Government Limiting Physician’s Patient Opioid Treatment
As the number of deaths from opioid overdoses continues to climb in the U.S., the administration is considering legislation aimed at reducing the number of prescriptions being written for the painkillers.
On average, overdoses of prescription opioids kill about 46 Americans a day, according to the Centers for Disease Control and Prevention. That number has continued to rise despite a decline in recent years from a 2012 peak in the number of retail opioid prescriptions written in the U.S.
More than half of the states in the country already have passed laws governing how long patients can get opioids or how strong a daily dose can be, among other restrictions. On the federal level, several bills have been introduced that aim to limit opioid use, including a proposal to limit first-time opioid prescriptions to three days, but none of the legislation has yet come to a vote.
Some people say legal limits aren't the best way to tackle the problem of over prescription. They worry that rules that limit physicians' ability to treat each patient as they see fit end up depriving many patients of the pain relief they need.
Richard S. Larson, a professor at the Univ. New Mexico School of Medicine argues that strict government regulation is the only way to significantly reduce the prescription of opioids. A professor of anesthesiology at the Mayo Clinic counters that legislated limits on prescriptions can do more harm than good.
Prescription opioids are a major contributor to the epidemic of opioid addiction and overdose deaths afflicting the U.S. The Centers for Disease Control and Prevention estimates that over 40% of opioid-related deaths involve a prescription opioid.
While many observers have noted the need to limit the aggressive marketing practices of drug makers and lax controls on the distribution of opioids, they sometimes overlook another serious issue: the overprescribing of legal opioid drugs by physicians, dentists and other health-care providers. Without strict government regulation, that problem won't be solved.
Three personal experiences in the past two years have emphasized this point. About 18 months ago, a friend had his wisdom teeth extracted. Without consultation with the dentist, he received a prescription, before the extraction, for three weeks of the opioid hydrocodone. Similarly, I had outpatient surgery, and later a periodontal procedure, for which I also received prescriptions for hydrocodone, before the procedures and without consultation with the providers.
In all three cases, the prescriptions were NOT filled. A few days of ibuprofen and Tylenol were more than adequate for our pain management. But this experience isn't unique: Over 80% of patients receive opioids after low-risk outpatient surgeries—and too many of those prescriptions are filled.
Research shows that the seemingly compassionate use of opioids to minimize pain in minor medical procedures like these ultimately increases the number of chronic opioid users and overdoses. Once dependent, many users resort to cheaper illicit opioids, such as heroin and fentanyl.
More Needs to be Done
The challenge is to limit the number of new addictions without denying treatment to patients who suffer from debilitating chronic pain in situations like cancer or the nerve pain that can be caused by spinal-cord injuries, multiple sclerosis or other conditions.
For several years now, education and training of health-care providers to improve prescribing habits has been required, and it hasn't had enough of an impact.
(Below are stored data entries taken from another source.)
(** ** Settlements *)

Lemma settle_ok frozen now applies body taskId a motebitId worker gross u1 u2 (d : relay_db) r d' : escrow_ok d ->
  settle_fits body a u1 u2 d ->
  run (settleAnswer frozen now applies body taskId a motebitId worker gross u1 u2) d = (r, d') -> escrow_ok d'.
Proof.
  intros Hok Hfit H. destruct r as [b|e]; [|unfold settleAnswer in H; by apply txn_rolled_back in H as ->].
  destruct (settle_moves frozen now body taskId a motebitId worker gross u1 u2 applies d b d' (proj1 Hok) Hfit H) as (_ & Hq & Hm & _).
  destruct (applies && b); [|by eapply quiet_ok, Hq]. destruct (Hm eq_refl) as (_ & desc & Hmv). by eapply moves_ok.
Qed.

(** Refused or not claimed, the nested settlement leaves no movement. *)
Lemma sub_settle_skips frozen now body taskId subAgent u (d : relay_db) r d' :
  locked_task taskId d && (0 <? heldSql (String.append "x402-" taskId) d) = false ->
  run (settleSubAnswer frozen now body taskId subAgent u) d = (r, d') -> quiet d d'.
Proof.
  intros Hl H. unfold settleSubAnswer in H. destruct r as [b|e].
  - apply catch_ok in H as [H|(e & d1 & H1 & [= _ <-])]; [|by apply txn_rolled_back in H1 as ->].
    apply txn_committed in H. apply call_bind_ok in H as (held & d1 & Hh & H). apply allocationHeld_ok in Hh as [-> ->].
    apply call_bind_ok in H as (claimed & d1 & Hc & H). assert (claimed = false /\ quiet d d1) as [-> Hq].
    { destruct (0 <? Z.max 0 _) eqn:E in Hc; [|by injection Hc as <- <-]. apply claim_locked_ok in Hc as (Hq & -> & _).
      rewrite (proj2 (Z.ltb_lt 0 (heldSql _ d))), andb_true_r in Hl by lia. by split. }
    by apply call_bind_ok in H as ([] & d2 & [= <-] & [= <- <-]).
  - unfold call_catch in H. by destruct (run_transaction _ d) as [[b|e'] d1].
Qed.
Moreover, the CDC could find no evidence demonstrating broad benefit from strategies such as health-care providers assessing the possible risk of each patient misusing prescription opioids, or the opioid management plans some providers practice, or testing the urine of patients to determine if they're abusing opioids. Efforts on the part of individual health-care systems are inconsistent, and an external incentive is needed to motivate systems that have no such programs.
Although the steps already being taken are important, they aren't enough. To get significant results, they need to be augmented by the creation of regulations that encourage intelligent, safer prescribing practices.
A Three-day Limit
I believe—and these are my opinions and not those of my institution—that two key steps should be adopted immediately to limit overprescribing of opioids.
First, restrict prescribing practices in key situations. Specifically, we should limit outpatient prescriptions for acute pain (as opposed to chronic pain) to three days and prohibit outpatient prescriptions to adolescents. Use of narcotic painkillers before high-school graduation strongly predicts later opioid misuse, as well as heroin use. Also require the lowest effective dose in the form of immediate-release tablets, which cut the risk of dependency.
To allow for opioid use when it's truly needed, these requirements could be modified after consultation with a pain specialist. But payments to health-care providers by the Centers for Medicare and Medicaid Services should be reduced or eliminated when opioids are prescribed in violation of these standards and others, including those of the CDC.
Second, health-care systems should be required to create opioid stewardship programs that monitor the prescribing habits of providers, with the results reported to state medical and dental licensing boards. Earlier experience with the standardization of antibiotic prescribing shows that such a system can be effective. Providers would risk losing their license if they prescribe inappropriately.
Improving access to a wider range of options for pain management, as some suggest, by boosting insurance coverage for alternative treatments is a step that should be taken. But it won't make a significant difference in over prescription of opioids, because physician and dentist behavior are too entrenched.
The only thing that will change prescribing behavior significantly is a new set of rules that are strictly enforced.